Weight-of-Evidence composite. The signals are blended through a Weight-of-Evidence composite into a calibrated 0–100 score. The specific signals, thresholds, counts, and per-category weights are proprietary.

How we validate

How we know a score holds up.

Event-labeled ground truth. Performance is measured against the labeled event set above, not against a story told after the fact.

Per-band Wilson confidence intervals. Every accuracy figure is reported with its 95% Wilson interval (correct for small samples). A point estimate without an interval is misleading, so we don't publish one.

Permutation tests. To rule out base-rate-only performance, each figure is compared against the distribution from reshuffling labels at random thousands of times. If a model can't beat random labels, the claim doesn't ship.

Proprietary and versioned

The framework is public; the recipe is not. The specific signals, thresholds, and weights stay proprietary — that is the product.

When the methodology changes, it ships as an explicit, versioned update with fresh validation — never a silent, continuous refit. Earlier versions stay on record, so any past score can be read against the model that produced it.

Limitations

What these scores cannot tell you.

A regime read, not a buy signal. A score answers “is this market euphoric or fearful?” — not “should I buy or sell?”. Position sizing, entry timing, and risk tolerance are not in any model and never will be.

Bottoms are zones, not dates. Markets grind sideways for months and rarely produce a single clean capitulation print. Treat the low-end bands as zones, not precise calls.

Markets are non-stationary. Cycle compression, regulatory shifts, and changes in market structure can degrade a signal that worked historically. We do not assume the future repeats the past.

Past performance is not predictive. Every statistic describes historical fit, not a forecast. Read the numbers as descriptive, and see the disclaimer.

Exit IQ

Direct wallet tracing, not a composite score.
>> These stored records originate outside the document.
Lemma three_way_main {T} `{!Stdin T} (s : T) : stdin_ok s ->
  leaves 24 s (main s) (block_bytes
    (encrypt int32_t (twy_key int32_t (block_at (pending s).1 0)) (block_at (pending s).1 12))).
Proof.
  intros Hs. unfold main.
  destruct (read_block s (0xffffffff, 0xffffffff, 0xffffffff) Hs) as (s1 & key & r1 & -> & Hs1 & Ep1 & Ek). rewrite bind_Some. cbv beta iota.
  destruct (read_block s1 (0, 0, 0) Hs1) as (s2 & data & r2 & -> & Hs2 & Ep2 & Ed). rewrite bind_Some. cbv beta iota zeta.
  rewrite Ek, Ed, Ep1. assert (block_at (consumed 12 (pending s)).1 0 = block_at (pending s).1 12) as ->.
  { unfold block_at, word_at, consumed. cbn [fst]. by rewrite !get_drop by lia. }
  apply write_leaves; [done|unfold word; lia|]. by rewrite Ep2, Ep1, consumed_add.
Qed.

(** C39. 3-Way.  With unsigned words [twy_dec] under the key schedule of [twy_key] is the
    inverse of [twy_enc] on every array of blocks, for every key.  With the program's
    signed words, whose right shifts copy the sign, it cannot be: under every key two
    blocks that differ by [lost] have the same encryption, so no function recovers the
    block.  On any standard input [main] reads a key and a block and writes that
    encryption. *)
Theorem three_way (key : block) : words key ->
  (forall bs, Forall words bs -> exists e, twy_enc uint32_t (twy_key uint32_t key) (flat bs) (zlen bs) = Some e /\
    twy_dec uint32_t (twy_key uint32_t key) e (zlen bs) = Some (flat bs)) /\
  (forall a, words a -> encrypt int32_t (twy_key int32_t key) (xor a lost) = encrypt int32_t (twy_key int32_t key) a) /\
  (forall D : block -> block, ~ forall a, words a -> D (encrypt int32_t (twy_key int32_t key) a) = a) /\
  (forall T (H : Stdin T) (s : T) data, stdin_ok s -> block_at (pending s).1 0 = key -> block_at (pending s).1 12 = data ->
    leaves 24 s (main s) (block_bytes (encrypt int32_t (twy_key int32_t key) data))).
Proof.
  intros Hk.
  assert (forall a, words a -> encrypt int32_t (twy_key int32_t key) (xor a lost) = encrypt int32_t (twy_key int32_t key) a) as Hlost.
  { intros a Ha. apply encrypt_lost; [done|]. apply (valid_add blocks); [done|]. apply words_con_block.
    by destruct (round_constants 0). }
  split_and!; [|exact Hlost|..].
  - intros bs Hbs. eexists. split; [apply each_block_spec|]. unfold twy_dec.
    replace (zlen bs) with (zlen (encrypt U (twy_key U key) <$> bs)) by (unfold zlen; by rewrite length_fmap).
    rewrite each_block_spec, <-list_fmap_compose. do 2 f_equal. induction Hbs as [|a bs Ha _ IH]; [done|].
    cbn [fmap list_fmap]. f_equal; [|exact IH]. by apply decrypt_encrypt.
  - intros D HD. assert (words (0, 0, 0)) as H0 by (apply words_intro; word_range).
    assert (words lost) as H1 by (apply words_intro; unfold word; lia).
    pose proof (HD (0, 0, 0) H0) as E0. rewrite <-(Hlost _ H0), (HD (xor (0, 0, 0) lost)) in E0 by by apply (valid_add blocks). done.
  - intros T H s data Hs <- <-. by apply three_way_main.
Qed.

Lemma three_way_witness :
  words (1, 2, 3) /\ encrypt int32_t (twy_key int32_t (1, 2, 3)) (xor (4, 5, 6) lost) = encrypt int32_t (twy_key int32_t (1, 2, 3)) (4, 5, 6).
Proof.
  assert (words (1, 2, 3)) as Hk by (apply words_intro; unfold word; lia). split; [exact Hk|].
  destruct (three_way (1, 2, 3) Hk) as (_ & Hlost & _). apply Hlost, words_intro; unfold word; lia.
Defined.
Exit IQ is built differently from the scores above. There is no Weight-of-Evidence composite. We trace a token's team-treasury and market-maker wallets on-chain and report when they move supply to exchanges, where it can be sold. It reports the transfer; it does not infer intent.

Two coverage tiers. Traced tokens have their team, treasury, and market-maker wallets individually attributed, so the read is who moved supply and where it went. Screenedtokens show total exchange flow only — we can see supply moving, but not yet who. A token stays Screened until we have traced its wallets.
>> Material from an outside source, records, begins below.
(** ** ARC4 *)
Module ARC4.
Record state := mk { S : list Z; x : Z; y : Z }.

(** Exchange [state[i]] and [state[j]]. *)
Definition exchange (s : list Z) (i j : Z) : option (list Z) :=
  t ← rd s i;
  u ← rd s j;
  s ← wr s i u;
  wr s j t.

(** One iteration up to the key-stream byte. *)
Definition step (self : state) : option (state * Z) :=
  let x := (x self + 1) mod 256 in
  sx ← rd (S self) x;
  let y := (y self + sx) mod 256 in
  s ← exchange (S self) x y;
  a ← rd s x;
  b ← rd s y;
  k ← rd s ((a + b) mod 256);
  Some (mk s x y, k).

Definition encrypt (self : state) (block : list Z) (len : Z) : option (state * list Z) :=
  for_range 0 len (fun i '(self, block) =>
    '(self, k) ← step self;
    b ← rd block i;
    block ← wr block i (u8 (b .^ k));
    Some (self, block)) (self, block).

Definition init (self : state) (key : list Z) (keylen : Z) : option state :=
  s ← for_range 0 256 (fun i s => wr s i (u8 i)) (S self);
  '(s, _, _) ← for_range 0 256 (fun i '(s, index1, index2) =>
    k ← rd key index1;
    si ← rd s i;
    let index2 := (k + si + index2) mod 256 in
    s ← exchange s i index2;
    if keylen =? 0 then None else Some (s, Z.rem (index1 + 1) keylen, index2)) (s, 0, 0);
  Some (mk s 0 0).

#[export] Instance cipher : StreamCipher := {|
  stream_state := state; stream_init := init; stream_encrypt := encrypt |}.

Example arc4_key :
  (st ← init (mk (replicate 256 0) 0 0) [0x4b; 0x65; 0x79] 3;
   r ← encrypt st [0x50; 0x6c; 0x61; 0x69; 0x6e; 0x74; 0x65; 0x78; 0x74] 9; Some r.2)
  = Some [0xBB; 0xF3; 0x16; 0xE8; 0xD9; 0x40; 0xAF; 0x0A; 0xD3].
Proof. vm_compute. reflexivity. Qed.

(** The state is a permutation of the bytes and two indices. *)
Definition ok (self : state) : Prop :=
  S self ≡ₚ seqZ 0 256 /\ word 8 (x self) /\ word 8 (y self).

Lemma perm_length s : s ≡ₚ seqZ 0 256 -> zlen s = 256.
Proof. intros Hs. unfold zlen. rewrite (Permutation_length Hs). done. Qed.
Lemma perm_byte s i v : s ≡ₚ seqZ 0 256 -> rd s i = Some v -> 0 <= v < 256.
Proof.
  intros Hs E. unfold rd in E. destruct (_ <? _); [done|].
  apply list_elem_of_lookup_2 in E. rewrite Hs, elem_of_seqZ in E. lia.
Qed.

Lemma exchange_perm s i j : 0 <= i < zlen s -> 0 <= j < zlen s ->
  exists s', exchange s i j = Some s' /\ s' ≡ₚ s.
Proof.
  intros Hi Hj. unfold exchange.
  destruct (rd_Some s i Hi) as [t Et], (rd_Some s j Hj) as [u Eu]. rewrite Et, Eu.
  cbn [mbind option_bind]. rewrite wr_Some by done. cbn [mbind option_bind].
  rewrite wr_Some by zlen_lia. eexists. split; [done|].
  unfold rd in Et, Eu. destruct (Z.ltb_spec i 0), (Z.ltb_spec j 0); try lia.
  apply Permutation_inj. split; [by rewrite !length_insert|].
  set (a := Z.to_nat i) in *. set (b := Z.to_nat j) in *.
  exists (fun k => if decide (k = a) then b else if decide (k = b) then a else k). split.
  - intros p q. repeat case_decide; congruence.
  - intros k. unfold zlen in *.
    destruct (decide (k = b)) as [->|Hkb].
    + rewrite list_lookup_insert_eq by (rewrite length_insert; lia).
      destruct (decide (b = a)) as [E|]; [by rewrite <-E in Et |done].
    + rewrite list_lookup_insert_ne by done. destruct (decide (k = a)) as [->|Hka].
      * by rewrite list_lookup_insert_eq by lia.
      * by rewrite list_lookup_insert_ne.
Qed.

Lemma step_ok self : ok self -> exists self' k, step self = Some (self', k) /\ ok self' /\ word 8 k.
Proof.
  intros (Hs & Hx & Hy). pose proof (perm_length _ Hs) as Hz. unfold step.
  pose proof (Z.mod_pos_bound (x self + 1) 256 ltac:(lia)) as Hx'.
  destruct (rd_Some (S self) ((x self + 1) mod 256)) as [sx Ex]; [lia|]. rewrite Ex.
  cbn [mbind option_bind].
  pose proof (Z.mod_pos_bound (y self + sx) 256 ltac:(lia)) as Hy'.
  destruct (exchange_perm (S self) ((x self + 1) mod 256) ((y self + sx) mod 256))
    as (s & -> & Hp); [lia|lia|]. cbn [mbind option_bind].
  rewrite Hs in Hp. pose proof (perm_length _ Hp) as Hzs.
  destruct (rd_Some s ((x self + 1) mod 256)) as [a ->]; [lia|]. cbn [mbind option_bind].
  destruct (rd_Some s ((y self + sx) mod 256)) as [b ->]; [lia|]. cbn [mbind option_bind].
  pose proof (Z.mod_pos_bound (a + b) 256 ltac:(lia)) as Hab.
  destruct (rd_Some s ((a + b) mod 256)) as [k Ek]; [lia|]. rewrite Ek.
  eexists _, _. split; [done|]. split; [done|]. by eapply perm_byte.
Qed.

(** The state after [n] steps, and the key-stream byte of step [i]. *)
Fixpoint after (n : nat) (self : state) : state :=
  match n with
  | O => self
  | Datatypes.S n => match step self with Some (self, _) => after n self | None => self end
  end.
Definition key_byte (self : state) (i : Z) : Z :=
  match step (after (Z.to_nat i) self) with Some (_, k) => k | None => 0 end.

Lemma after_ok n self : ok self -> ok (after n self).
Proof.
  revert self. induction n as [|n IH]; intros self Hs; [done|]. cbn [after].
  destruct (step_ok _ Hs) as (self' & k & -> & Hs' & _). by apply IH.
Qed.
Lemma after_add n m self : ok self -> after m (after n self) = after (n + m) self.
Proof.
  revert self. induction n as [|n IH]; intros self Hs; [done|]. cbn [after Nat.add].
  destruct (step_ok _ Hs) as (self' & k & -> & Hs' & _). by apply IH.
Qed.
Lemma step_after self i : ok self -> 0 <= i ->
  step (after (Z.to_nat i) self) = Some (after (Z.to_nat (i + 1)) self, key_byte self i).
Proof.
  intros Hs Hi. unfold key_byte. destruct (step_ok _ (after_ok (Z.to_nat i) _ Hs)) as (s' & k & E & _).
  replace (Z.to_nat (i + 1)) with (Z.to_nat i + 1)%nat by lia.
  rewrite <-after_add by done. cbn [after]. by rewrite E.
Qed.
Lemma key_byte_word self i : ok self -> word 8 (key_byte self i).
Proof.
  intros Hs. unfold key_byte.
  by destruct (step_ok _ (after_ok (Z.to_nat i) _ Hs)) as (s' & k & -> & _ & Hk).
Qed.

Lemma arc4_encrypt_eq self block n : ok self -> Forall (word 8) block -> 0 <= n <= zlen block ->
  encrypt self block n = Some (after (Z.to_nat n) self,
    tab (zlen block) (fun i => if i <? n then get block i .^ key_byte self i else get block i)).
Proof.
  intros Hs Hb Hn. unfold encrypt.
  edestruct (for_range_inv (fun i st => st = (after (Z.to_nat i) self,
    tab (zlen block) (fun t => if t <? i then get block t .^ key_byte self t else get block t))) 0 n)
    as (st & E & Hst); [| | |rewrite E, Hst].
  - lia.
  - f_equal. rewrite <-(tab_get (zlen block) block) at 1 by done. apply tab_ext.
    intros t Ht. destruct (Z.ltb_spec t 0); [lia|done].
  - intros i st Hi ->. eexists. split; [|reflexivity].
    rewrite step_after by (done || lia). cbn [mbind option_bind].
    rewrite rd_tab by lia. cbn [mbind option_bind]. rewrite Z.ltb_irrefl, wr_tab by lia.
    cbn [mbind option_bind]. do 2 f_equal. apply tab_ext. intros t Ht.
    destruct (Z.eqb_spec t i) as [->|].
    + destruct (Z.ltb_spec i (i + 1)); [|lia]. apply wrap_small.
      apply word_lxor; [lia|by apply get_word|by apply key_byte_word].
    + by destruct (Z.ltb_spec t i), (Z.ltb_spec t (i + 1)); try lia.
  - done.
Qed.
The balance checksum. For every traced wallet we replay its full transfer history, and the result must equal the wallet's live on-chain balance. That match is how we confirm a scan is complete; a wallet that fails it is not published as traced.
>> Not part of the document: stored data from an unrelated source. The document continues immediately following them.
(* ===== verification/Arc2.v ===== *)
(** * ARC2 (RC2): [benchmarks/pycrypto/src/ARC2.c].

    A [U16] is a 16-bit word; the expressions are computed in [int], where [~]
    of a promoted word is [Z.lnot], and truncated when they are stored.  The key
    setup views [xkey] as 128 bytes (little-endian host); accesses beyond them
    and [assert(0)] are [None]. *)
From S2P Require Import Prelude Arrays Bytes BlockCipher.
Local Open Scope Z_scope.
Local Open Scope word_scope.

Record block_state := mk_arc2 { xkey : list Z; effective_keylen : Z }.

(** The working words, in the order [x76, x54, x32, x10]. *)
Definition words4 : Type := (Z * Z * Z * Z)%type.

Definition load16 (inp : list Z) (i : Z) : Z := u16 ((get inp (i + 1) ≪ 8) + get inp i).
Definition store16 (x : Z) : list Z := [u8 x; u8 (x ≫ 8)].

Definition load_block (inp : list Z) : words4 :=
  (load16 inp 6, load16 inp 4, load16 inp 2, load16 inp 0).
Definition store_block (x : words4) : list Z :=
  let '(x76, x54, x32, x10) := x in store16 x10 ++ store16 x32 ++ store16 x54 ++ store16 x76.

(** [x = (x << n) + (x >> (16 - n) & (2^n - 1))] and its inverse. *)
Definition rotate (x n : Z) : Z := u16 ((x ≪ n) + ((x ≫ (16 - n)) .& (2 ^ n - 1))).
Definition unrotate (x n : Z) : Z := let x := x .& 65535 in u16 ((x ≪ (16 - n)) + (x ≫ n)).

Definition mix (K : list Z) (i : Z) (x : words4) : words4 :=
  let '(x76, x54, x32, x10) := x in
  let x10 := u16 (x10 + ((x32 .& Z.lnot x76) + (x54 .& x76) + get K (4 * i + 0))) in
  let x10 := rotate x10 1 in
  let x32 := u16 (x32 + ((x54 .& Z.lnot x10) + (x76 .& x10) + get K (4 * i + 1))) in
  let x32 := rotate x32 2 in
  let x54 := u16 (x54 + ((x76 .& Z.lnot x32) + (x10 .& x32) + get K (4 * i + 2))) in
  let x54 := rotate x54 3 in
  let x76 := u16 (x76 + ((x10 .& Z.lnot x54) + (x32 .& x54) + get K (4 * i + 3))) in
  let x76 := rotate x76 5 in
  (x76, x54, x32, x10).

Definition mash (K : list Z) (x : words4) : words4 :=
  let '(x76, x54, x32, x10) := x in
  let x10 := u16 (x10 + get K (x76 .& 63)) in
  let x32 := u16 (x32 + get K (x10 .& 63)) in
  let x54 := u16 (x54 + get K (x32 .& 63)) in
  let x76 := u16 (x76 + get K (x54 .& 63)) in
  (x76, x54, x32, x10).

Definition unmix (K : list Z) (i : Z) (x : words4) : words4 :=
  let '(x76, x54, x32, x10) := x in
  let x76 := unrotate x76 5 in
  let x76 := u16 (x76 - ((x10 .& Z.lnot x54) + (x32 .& x54) + get K (4 * i + 3))) in
  let x54 := unrotate x54 3 in
  let x54 := u16 (x54 - ((x76 .& Z.lnot x32) + (x10 .& x32) + get K (4 * i + 2))) in
  let x32 := unrotate x32 2 in
  let x32 := u16 (x32 - ((x54 .& Z.lnot x10) + (x76 .& x10) + get K (4 * i + 1))) in
  let x10 := unrotate x10 1 in
  let x10 := u16 (x10 - ((x32 .& Z.lnot x76) + (x54 .& x76) + get K (4 * i + 0))) in
  (x76, x54, x32, x10).

Definition unmash (K : list Z) (x : words4) : words4 :=
  let '(x76, x54, x32, x10) := x in
  let x76 := u16 (x76 - get K (x54 .& 63)) in
  let x54 := u16 (x54 - get K (x32 .& 63)) in
  let x32 := u16 (x32 - get K (x10 .& 63)) in
  let x10 := u16 (x10 - get K (x76 .& 63)) in
  (x76, x54, x32, x10).

(** The bodies of the two loops. *)
Definition encrypt_step (K : list Z) (i : Z) (x : words4) : words4 :=
  let x := mix K i x in if (i =? 4) || (i =? 10) then mash K x else x.
Definition decrypt_step (K : list Z) (i : Z) (x : words4) : words4 :=
  let x := unmix K i x in if (i =? 5) || (i =? 11) then unmash K x else x.

Definition block_encrypt (self : block_state) (inp : list Z) : list Z :=
  store_block (rounds (encrypt_step (xkey self)) (seqZ 0 16) (load_block inp)).
Definition block_decrypt (self : block_state) (inp : list Z) : list Z :=
  store_block (rounds (decrypt_step (xkey self)) (rev (seqZ 0 16)) (load_block inp)).

(** ** Key setup *)
Definition permute : list Z := [
  217; 120; 249; 196; 25; 221; 181; 237; 40; 233; 253; 121; 74; 160; 216; 157;
  198; 126; 55; 131; 43; 118; 83; 142; 98; 76; 100; 136; 68; 139; 251; 162;
  23; 154; 89; 245; 135; 179; 79; 19; 97; 69; 109; 141; 9; 129; 125; 50;
  189; 143; 64; 235; 134; 183; 123; 11; 240; 149; 33; 34; 92; 107; 78; 130;
  84; 214; 101; 147; 206; 96; 178; 28; 115; 86; 192; 20; 167; 140; 241; 220;
  18; 117; 202; 31; 59; 190; 228; 209; 66; 61; 212; 48; 163; 60; 182; 38;
  111; 191; 14; 218; 70; 105; 7; 87; 39; 242; 29; 155; 188; 148; 67; 3;
  248; 17; 199; 246; 144; 239; 62; 231; 6; 195; 213; 47; 200; 102; 30; 215;
  8; 232; 234; 222; 128; 82; 238; 247; 132; 170; 114; 172; 53; 77; 106; 42;
  150; 26; 210; 113; 90; 21; 73; 116; 75; 159; 208; 94; 4; 24; 164; 236;
  194; 224; 65; 110; 15; 81; 203; 204; 36; 145; 175; 80; 161; 244; 112; 57;
  153; 124; 58; 133; 35; 184; 180; 122; 252; 2; 54; 91; 37; 85; 151; 49;
  45; 93; 250; 152; 227; 138; 146; 174; 5; 223; 41; 16; 103; 108; 186; 201;
  211; 0; 230; 207; 225; 158; 168; 44; 99; 22; 1; 63; 88; 226; 137; 169;
  13; 56; 52; 27; 171; 51; 255; 176; 187; 72; 12; 95; 185; 177; 205; 46;
  197; 243; 219; 71; 229; 165; 156; 119; 10; 166; 32; 104; 254; 127; 193; 173 ].

(** Phase 1: [do { ... } while (keylength < 128)], for [keylength < 128]. *)
Definition expand_key (keylength : Z) (b : list Z) : option (list Z) :=
  x ← rd b (keylength - 1);
  '(b, _) ← for_range 0 (128 - keylength) (fun i '(b, x) =>
    bi ← rd b i;
    let x := get permute ((x + bi) .& 255) in
    b ← wr b (keylength + i) x;
    Some (b, x)) (b, x);
  Some b.

(** Phase 2: reduction to the effective key size; [i] counts down.  [None] also when
    [effective_keylen + 7] overflows. *)
Definition reduce_key (ekl : Z) (b : list Z) : option (list Z) :=
  if 2 ^ 31 <=? ekl + 7 then None else
  let keylength := (ekl + 7) ≫ 3 in
  let i := u16 (128 - keylength) in
  let tm := 255 ≫ (7 .& (if negb (Z.rem ekl 8 =? 0) then 8 - Z.rem ekl 8 else 0)) in
  bi ← rd b i;
  let x := get permute (bi .& tm) in
  b ← wr b i x;
  '(b, _) ← for_range 0 i (fun j '(b, x) =>
    let i := i - 1 - j in
    bk ← rd b (i + keylength);
    let x := get permute (x .^ bk) in
    b ← wr b i x;
    Some (b, x)) (b, x);
  Some b.

(** Phase 3 and its inverse, the byte view of [xkey]. *)
Definition words_of_bytes (b : list Z) : list Z :=
  tab 64 (fun i => u16 (get b (2 * i) + (get b (2 * i + 1) ≪ 8))).
Definition bytes_of_words (w : list Z) : list Z := concat (store16 <$> w).

Definition block_init (self : block_state) (key : list Z) (keylength : Z) : option block_state :=
  if 128 <? u32 keylength then None else
  k ← slice key 0 keylength;
  b ← blit (bytes_of_words (xkey self)) 0 k;
  b ← (if keylength <? 128 then expand_key keylength b else Some b);
  b ← reduce_key (effective_keylen self) b;
  Some (mk_arc2 (words_of_bytes b) (effective_keylen self)).

Definition state_with (ekl : Z) : block_state := mk_arc2 (replicate 64 0) ekl.

(** The vectors of RFC 2268. *)
Example arc2_rfc2268 :
  let enc ekl key n p := s ← block_init (state_with ekl) key n; Some (block_encrypt s p) in
  enc 63 (replicate 8 0) 8 (replicate 8 0)
    = Some [0xeb; 0xb7; 0x73; 0xf9; 0x93; 0x27; 0x8e; 0xff] /\
  enc 64 [0x30; 0; 0; 0; 0; 0; 0; 0] 8 [0x10; 0; 0; 0; 0; 0; 0; 1]
    = Some [0x30; 0x64; 0x9e; 0xdf; 0x9b; 0xe7; 0xd2; 0xc2].
Proof. vm_compute. split; reflexivity. Qed.

(** ** Blocks *)
Section blocks.
Context (K : list Z).
Implicit Types (x a b : Z) (s : words4).

Definition words_ok s : Prop :=
  let '(x76, x54, x32, x10) := s in word 16 x76 /\ word 16 x54 /\ word 16 x32 /\ word 16 x10.

Lemma u16_word x : word 16 (u16 x).
Proof. apply wrap_range. lia. Qed.

Lemma pair_bound A B r q : 0 <= r < A -> 0 <= q < B -> 0 <= r * B + q < A * B.
Proof. intros. assert (r * B <= (A - 1) * B) by (apply Z.mul_le_mono_nonneg_r; lia). nia. Qed.

Lemma rotate_div x n : 0 <= n <= 16 -> word 16 x ->
  rotate x n = (x mod 2 ^ (16 - n)) * 2 ^ n + x / 2 ^ (16 - n).
Proof.
  intros Hn Hx. unfold rotate. rewrite land_mask, Z.shiftl_mul_pow2, Z.shiftr_div_pow2 by lia.
  assert (2 ^ 16 = 2 ^ (16 - n) * 2 ^ n) as E by (rewrite <-Z.pow_add_r by lia; f_equal; lia).
  assert (0 < 2 ^ (16 - n)) by (apply Z.pow_pos_nonneg; lia).
  assert (0 < 2 ^ n) by (apply Z.pow_pos_nonneg; lia). unfold word in Hx.
  assert (0 <= x / 2 ^ (16 - n) < 2 ^ n) as Hq.
  { split; [apply Z.div_pos; lia|]. apply Z.div_lt_upper_bound; lia. }
  rewrite (wrap_small n) by done. pose proof (Z.mod_pos_bound x (2 ^ (16 - n)) ltac:(lia)) as Hm.
  rewrite (Z.div_mod x (2 ^ (16 - n))) at 1 by lia. unfold wrap.
  replace ((2 ^ (16 - n) * (x / 2 ^ (16 - n)) + x mod 2 ^ (16 - n)) * 2 ^ n + x / 2 ^ (16 - n))
    with (x mod 2 ^ (16 - n) * 2 ^ n + x / 2 ^ (16 - n) + x / 2 ^ (16 - n) * 2 ^ 16) by (rewrite E; ring).
  rewrite Z_mod_plus_full. apply Z.mod_small. rewrite E. by apply pair_bound.
Qed.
What it cannot tell you. Coverage is Ethereum mainnet only, so deposits made on other chains are not yet captured and multi-chain tokens are undercounted. Wallet attribution is our own on-chain inference — it can be wrong, and when it is, we correct it publicly. And the read can lag price turns: it describes where supply is flowing, not when the market turns. Not investment advice; see the disclaimer.